PCG2020: 11th Workshop on Procedural Content Generation Luzzu Conference Center Bugibba, Malta, September 15-18, 2020 |
Conference website | https://www.pcgworkshop.com/ |
Submission link | https://easychair.org/conferences/?conf=pcg2020 |
Submission deadline | May 16, 2020 |
Procedural content generation (PCG) has the potential to substantially reduce the authorial burden in games, improve the theoretical understanding of game design, and enable entirely new kinds of games and playable experiences. This workshop aims to advance knowledge in the PCG field by bringing together researchers and facilitating discussion. This workshop especially encourages researchers that do not specialize in games to explore game content as an application domain and share their insights.
Because academic workshops are a place for feedback and discussion of new ideas, our aim is to host three modes of submission and delivery: the standard full-paper format, the continuation of the demo session, and a short session for positions and provocations that will enable further discussion of topics and issues related to the community’s research and direction.
Important Dates:
Deadline for paper submissions: May 2nd May 16th
Notification for accepted papers: June 5th June 19th
Deadline for camera-ready papers: June 19th July 3rd
Demo submission date: June 27th
Workshop date: September 15th
Submissions:
Authors can submit their work to the PCG workshop in one of three formats:
- Full papers describing novel research (5-8 pages in two-column, up to 12 pages in one column; excluding references in both cases).
- Provocations/position papers (2-6 pages excluding references, up to 8 pages in one column)
- Demos (Experienceable demo [if applicable] and 2 paragraph description).
All submissions must be in PDF format, anonyomized, and comply with the ACM SIGCONF format. For authors using LaTeX, here is an ACM SIGCONF template that includes all the necessary files. A Word template is also available. All submission are double blind during the review process. Paper submissions will be through this EasyChair site, and demo submissions will be made through a Google Form.
Due to the new ACM format guidelines, the final camera-ready version of the papers will need to be in the one-column manuscript format in the ACM SIGCONF version of the ACM Master Template ( https://www.acm.org/publications/taps/word-template-workflow ). Submissions for review can be in the original two-column format. To respect the original intent of workshop paper length, the page limit of the one-column format is longer than the page limit of the two column version.
Topics:
Papers may cover a variety of topics within procedural content generation for games, including but not limited to:
- Real-time or offline algorithms for the procedural generation of games, levels, narrative, puzzles, environments, artwork, audio, sound effects, animation, characters, items, and other game content
- Generation of non-game content such as text, poetry, art, and music
- Case studies of procedural generation as applied for use in the games industry
- Techniques for procedural animation, procedural art, and other forms of visual content in games
- Work on procedural audio, music, sound effects, and other forms of audible content in games
- Procedural generation of narrative, stories, dialogues, conversations, and natural language
- Automated generation of game rules, variants, parameters, strategies, or game systems
- Automatic game balancing, game tuning, and difficulty adjustment through generated content
- Applications of PCG for digital, non-digital, physical, card, and tabletop games
- Applications of procedural content generation for Virtual Reality (VR) and virtual worlds
- Applications of PCG for artificial life (and vice versa)
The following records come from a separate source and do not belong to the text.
Lemma handleMedicationTaken_without_collection_witness :
  fst (handleMedicationTaken (steady "h") "m1" "09:00"
         (mkWorld Corrupt Absent [] [] true None)) = Returned tt /\
  calls_since (mkWorld Corrupt Absent [] [] true None)
    (snd (handleMedicationTaken (steady "h") "m1" "09:00"
            (mkWorld Corrupt Absent [] [] true None)))
    = [GetItem "medications"] /\
  same_stores (mkWorld Corrupt Absent [] [] true None)
    (snd (handleMedicationTaken (steady "h") "m1" "09:00"
            (mkWorld Corrupt Absent [] [] true None))).
Proof.
  apply handleMedicationTaken_without_collection. right. reflexivity.
Defined.

Lemma acknowledged_step env i t n w :
  acknowledged env i t (S n) w
  = acknowledged env i t n (snd (handleMedicationTaken env i t w)).
Proof. reflexivity. Qed.

Lemma mark_taken_again env i k m :
  0 < k ->
  (if (med_id (mark_taken env i m) =? i)%string
   then with_taken (mark_taken env i m) (now env)
                   (Z.min 100 (adherence (mark_taken env i m) + 2 * k))
   else mark_taken env i m)
  = (if (med_id m =? i)%string
     then with_taken m (now env) (Z.min 100 (adherence m + 2 * (k + 1)))
     else m).
Proof.
  intros Hk. rewrite mark_taken_id. unfold mark_taken.
  destruct (med_id m =? i)%string; [|reflexivity].
  unfold with_taken.
  cbn [med_id med_name med_dosage frequency times lastTaken adherence
       reminderEnabled color].
  f_equal. lia.
Qed.

(** X12.  Acknowledgements add up until the score is full: on a store
    that answers, after [n + 1] acknowledgements of one medication every
    record of that id has the score [min(100, score + 2 (n + 1))] and the
    current time as [lastTaken], and the other records are as they were. *)
Theorem repeated_acknowledgements_saturate env medicationId reminderTime n :
  storage_ok env ->
  forall w meds,
    medications w = Json meds ->
    medications (acknowledged env medicationId reminderTime (S n) w)
    = Json (map (fun m =>
                   if (med_id m =? medicationId)%string
                   then with_taken m (now env)
                          (Z.min 100 (adherence m + 2 * Z.of_nat (S n)))
                   else m)
                meds).
Proof.
  intros Hs. induction n as [|n IH]; intros w meds Hm.
  - simpl acknowledged.
    destruct (handleMedicationTaken_run env medicationId reminderTime w meds
                Hs Hm) as [H _].
    rewrite H. reflexivity.
  - rewrite acknowledged_step.
    destruct (handleMedicationTaken_run env medicationId reminderTime w meds
                Hs Hm) as [H _].
    rewrite (IH _ _ H). rewrite map_map. f_equal. apply map_ext. intros m.
    rewrite (mark_taken_again env medicationId (Z.of_nat (S n)) m) by lia.
    destruct (med_id m =? medicationId)%string; [|reflexivity].
    f_equal. lia.
Qed.

Lemma repeated_acknowledgements_saturate_witness :
  medications
    (acknowledged (steady "h") "m1" "09:00" 3
       (mkWorld (Json [mkMedication "m1" "Aspirin" "100mg" "daily" ["09:00"]
                                    None 97 true "#E91E63"])
                Absent [] [] true None))
  = Json (map (fun m =>
                 if (med_id m =? "m1")%string
                 then with_taken m (now (steady "h"))
                        (Z.min 100 (adherence m + 2 * Z.of_nat 3))
                 else m)
              [mkMedication "m1" "Aspirin" "100mg" "daily" ["09:00"] None 97
                            true "#E91E63"]).
Proof.
  apply (repeated_acknowledgements_saturate (steady "h") "m1" "09:00" 2).
  - intros n c; destruct c; simpl; reflexivity || exact I.
  - reflexivity.
Defined.

(** ** Snoozing, whatever the platform answers *)

(** The calls a run of [handleSnoozeReminder] can make: the read alone;
    the read and the registration; or the read, the registration, which
    was accepted, and the confirmation. *)
Lemma handleSnoozeReminder_cases env i t w :
  let w' := snd (handleSnoozeReminder env i t w) in
  fst (handleSnoozeReminder env i t w) = Returned tt /\
  same_stores w w' /\
  (calls_since w w' = [GetItem "medications"] \/
   exists name,
     (calls_since w w'
      = [GetItem "medications";
         ScheduleNotification (snooze_request i t name)] \/
      rejects env (S (length (calls w)))
              (ScheduleNotification (snooze_request i t name)) = false /\
      calls_since w w'
      = [GetItem "medications";
         ScheduleNotification (snooze_request i t name);
         ScheduleNotification
           (mkRequest
              (mkContent "Reminder Snoozed"
                         "We'll remind you again in 15 minutes"
                         (mkData None None (Some "confirmation"))
                         true None None)
              None)])).
Proof.
  cbv zeta. unfold handleSnoozeReminder, showLocalNotification.
  assert (Hl : length (calls w ++ [GetItem "medications"])
               = S (length (calls w))).
  { rewrite length_app. simpl. lia. }
  unfold_monad. simpl. case_reject; simpl.
  - erewrite calls_since_ext by (simpl; reflexivity).
    repeat split; auto.
  - destruct (medications w) as [| |meds] eqn:Hm; simpl.
    + rewrite Hl. case_reject; simpl.
      * erewrite calls_since_ext
          by (simpl; rewrite <- !app_assoc; reflexivity).
        repeat split; auto. right. eexists. left. reflexivity.
      * case_reject; simpl;
          (erewrite calls_since_ext
             by (simpl; rewrite <- !app_assoc; reflexivity));
          repeat split; auto; right; eexists; right; split;
            try eassumption; reflexivity.
    + erewrite calls_since_ext by (simpl; reflexivity).
      repeat split; auto.
    + destruct (find _ meds); simpl; rewrite Hl; case_reject; simpl;
        try (case_reject; simpl);
        (erewrite calls_since_ext
           by (simpl; rewrite <- !app_assoc; reflexivity));
        repeat split; auto; right; eexists;
          (left; reflexivity) ||
          (right; split; try eassumption; reflexivity).
Qed.

(** X13.  A snooze never writes, and it confirms only what it registered:
    whatever the platform answers, [handleSnoozeReminder] returns, hands
    nothing to the store and leaves both collections as they were; it
    asks for at most one registration; and when it sends the "Reminder
    Snoozed" notification, the registration of the 900-second trigger was
    made and accepted. *)
Theorem handleSnoozeReminder_never_writes env medicationId reminderTime w :
  let w' := snd (handleSnoozeReminder env medicationId reminderTime w) in
  fst (handleSnoozeReminder env medicationId reminderTime w) = Returned tt /\
  writes (calls_since w w') = [] /\
  same_stores w w' /\
  (length (registered (calls_since w w')) <= 1)%nat /\
  (immediate (calls_since w w') <> [] ->
   registered (calls_since w w') = [TimeIntervalTrigger 900 false] /\
   exists name,
     rejects env (S (length (calls w)))
             (ScheduleNotification
                (snooze_request medicationId reminderTime name)) = false).
Proof.
  cbv zeta.
  destruct (handleSnoozeReminder_cases env medicationId reminderTime w)
    as [Ho [Hs [Hc|[name [Hc|[Hacc Hc]]]]]]; rewrite Hc; simpl.
  - split; [exact Ho|]. split; [reflexivity|]. split; [exact Hs|].
    split; [lia|]. intros H. now elim H.
  - split; [exact Ho|]. split; [reflexivity|]. split; [exact Hs|].
    split; [lia|]. intros H. now elim H.
  - split; [exact Ho|]. split; [reflexivity|]. split; [exact Hs|].
    split; [lia|]. intros _. split; [reflexivity|]. now exists name.
Qed.

(** X14.  A snooze is lost when the medications cannot be read: the name
    is looked up before the registration, so when the read is rejected or
    the stored text does not parse, no trigger is registered and no
    notification is sent; the run still returns. *)
Theorem handleSnoozeReminder_lost_without_readable_store
    env medicationId reminderTime w :
  rejects env (length (calls w)) (GetItem "medications") = true \/
  medications w = Corrupt ->
  fst (handleSnoozeReminder env medicationId reminderTime w) = Returned tt /\
  registered
    (calls_since w (snd (handleSnoozeReminder env medicationId reminderTime w)))
    = [] /\
  immediate
    (calls_since w (snd (handleSnoozeReminder env medicationId reminderTime w)))
    = [].
Proof.
  intros H. unfold handleSnoozeReminder. unfold_monad. simpl.
  destruct H as [H|H].
  - rewrite H. simpl.
    erewrite calls_since_ext by (simpl; reflexivity). repeat split.
  - case_reject; simpl; rewrite ?H; simpl;
      (erewrite calls_since_ext by (simpl; reflexivity)); repeat split.
Qed.

Lemma handleSnoozeReminder_lost_without_readable_store_witness :
  let w := mkWorld (Json [mkMedication "m1" "Aspirin" "100mg" "daily"
                                       ["09:00"] None 90 true "#E91E63"])
                   Absent [] [] true None in
  fst (handleSnoozeReminder unreadable "m1" "09:00" w) = Returned tt /\
  registered (calls_since w (snd (handleSnoozeReminder unreadable "m1" "09:00" w)))
    = [] /\
  immediate (calls_since w (snd (handleSnoozeReminder unreadable "m1" "09:00" w)))
    = [].
Proof.
  intros w. apply handleSnoozeReminder_lost_without_readable_store.
  left. reflexivity.
Defined.

(** ** Routing *)

Lemma try_catch_of_returning {A} (body : M A) handler w :
  (exists a, fst (body w) = Returned a) -> try_catch body handler w = body w.
Proof.
  intros [a H]. unfold try_catch. destruct (body w) as [[b|e] w1]; simpl in H.
  - reflexivity.
  - discriminate H.
Qed.

Lemma handleMedicationTaken_never_throws env i t :
  never_throws (handleMedicationTaken env i t).
Proof. apply try_catch_never_throws. intros e. apply log_never_throws. Qed.

Lemma handleSnoozeReminder_never_throws env i t :
  never_throws (handleSnoozeReminder env i t).
Proof. apply try_catch_never_throws. intros e. apply log_never_throws. Qed.

(** X15.  The listener routes by the action alone.  For a response that
    carries both fields, the action "taken" runs exactly
    [handleMedicationTaken] and the action "snooze" exactly
    [handleSnoozeReminder], on the two values of the payload (the
    listener's own [catch] never fires); any other action makes no
    platform call and leaves the stores as they were. *)
Theorem on_response_routes env response w medicationId reminderTime :
  data_medicationId (payload_of response) = Some medicationId ->
  data_reminderTime (payload_of response) = Some reminderTime ->
  medicationId <> ""%string -> reminderTime <> ""%string ->
  (actionIdentifier response = "taken"%string ->
   on_response env response w
   = handleMedicationTaken env medicationId reminderTime w) /\
  (actionIdentifier response = "snooze"%string ->
   on_response env response w
   = handleSnoozeReminder env medicationId reminderTime w) /\
  (actionIdentifier response <> "taken"%string ->
   actionIdentifier response <> "snooze"%string ->
   fst (on_response env response w) = Returned tt /\
   calls (snd (on_response env response w)) = calls w /\
   same_stores w (snd (on_response env response w))).
Proof.
  intros Hm Ht Hmn Htn. unfold on_response. rewrite Hm, Ht.
  apply String.eqb_neq in Hmn, Htn. unfold truthy. rewrite Hmn, Htn. simpl.
  split; [|split].
  - intros Ha. rewrite Ha. simpl. apply try_catch_of_returning.
    apply handleMedicationTaken_never_throws.
  - intros Ha. rewrite Ha. simpl. apply try_catch_of_returning.
    apply handleSnoozeReminder_never_throws.
  - intros H1 H2. apply String.eqb_neq in H1, H2. rewrite H1, H2.
    repeat split.
Qed.

Lemma on_response_routes_witness :
  let response :=
    mkResponse "snooze"
      (Some (mkData (Some "m1"%string) (Some "09:00"%string)
                    (Some "medicine_reminder"%string))) in
  (actionIdentifier response = "taken"%string ->
   on_response (steady "h") response empty_world
   = handleMedicationTaken (steady "h") "m1" "09:00" empty_world) /\
  (actionIdentifier response = "snooze"%string ->
   on_response (steady "h") response empty_world
   = handleSnoozeReminder (steady "h") "m1" "09:00" empty_world) /\
  (actionIdentifier response <> "taken"%string ->
   actionIdentifier response <> "snooze"%string ->
   fst (on_response (steady "h") response empty_world) = Returned tt /\
   calls (snd (on_response (steady "h") response empty_world))
     = calls empty_world /\
   same_stores empty_world (snd (on_response (steady "h") response empty_world))).
Proof.
  intros response.
  apply (on_response_routes (steady "h") response empty_world "m1" "09:00");
    reflexivity || discriminate.
Defined.

Lemma handleSnoozeReminder_never_writes_witness :
  let w := mkWorld (Json [mkMedication "m1" "Aspirin" "100mg" "daily"
                                       ["09:00"] None 90 true "#E91E63"])
                   Absent [] [] true None in
  registered (calls_since w (snd (handleSnoozeReminder (steady "h") "m1" "09:00" w)))
    = [TimeIntervalTrigger 900 false] /\
  exists name,
    rejects (steady "h") (S (length (calls w)))
            (ScheduleNotification (snooze_request "m1" "09:00" name)) = false.
Proof.
  intros w.
  refine (proj2 (proj2 (proj2 (proj2
            (handleSnoozeReminder_never_writes (steady "h") "m1" "09:00" w))))
          _).
  vm_compute. discriminate.
Defined.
- Issues in mixed-mode systems combining human generated and procedurally generated content.
- Tools and systems to aid players and game designers in creating their own content for games
- Procedural content generation as a game mechanic
- Distributed and crowdsourcing procedural content generation
- Computational creativity and co-creation of games and game related content
- Novel uses of AI and machine learning algorithms for generating and evaluating procedural content
- Evaluation of player and/or designer experience in procedural content generation.
- Procedural content generation during development (e.g. prototyping, playtesting, etc.)
- Theoretical implications of procedural content generation
- Strategies for meaningfully incorporating procedural generation into game design
- Lessons from historical examples of PCG, including postmortems
- Social and ethical impact of procedural content generation
- Applications to new games, content, or domains are especially welcome!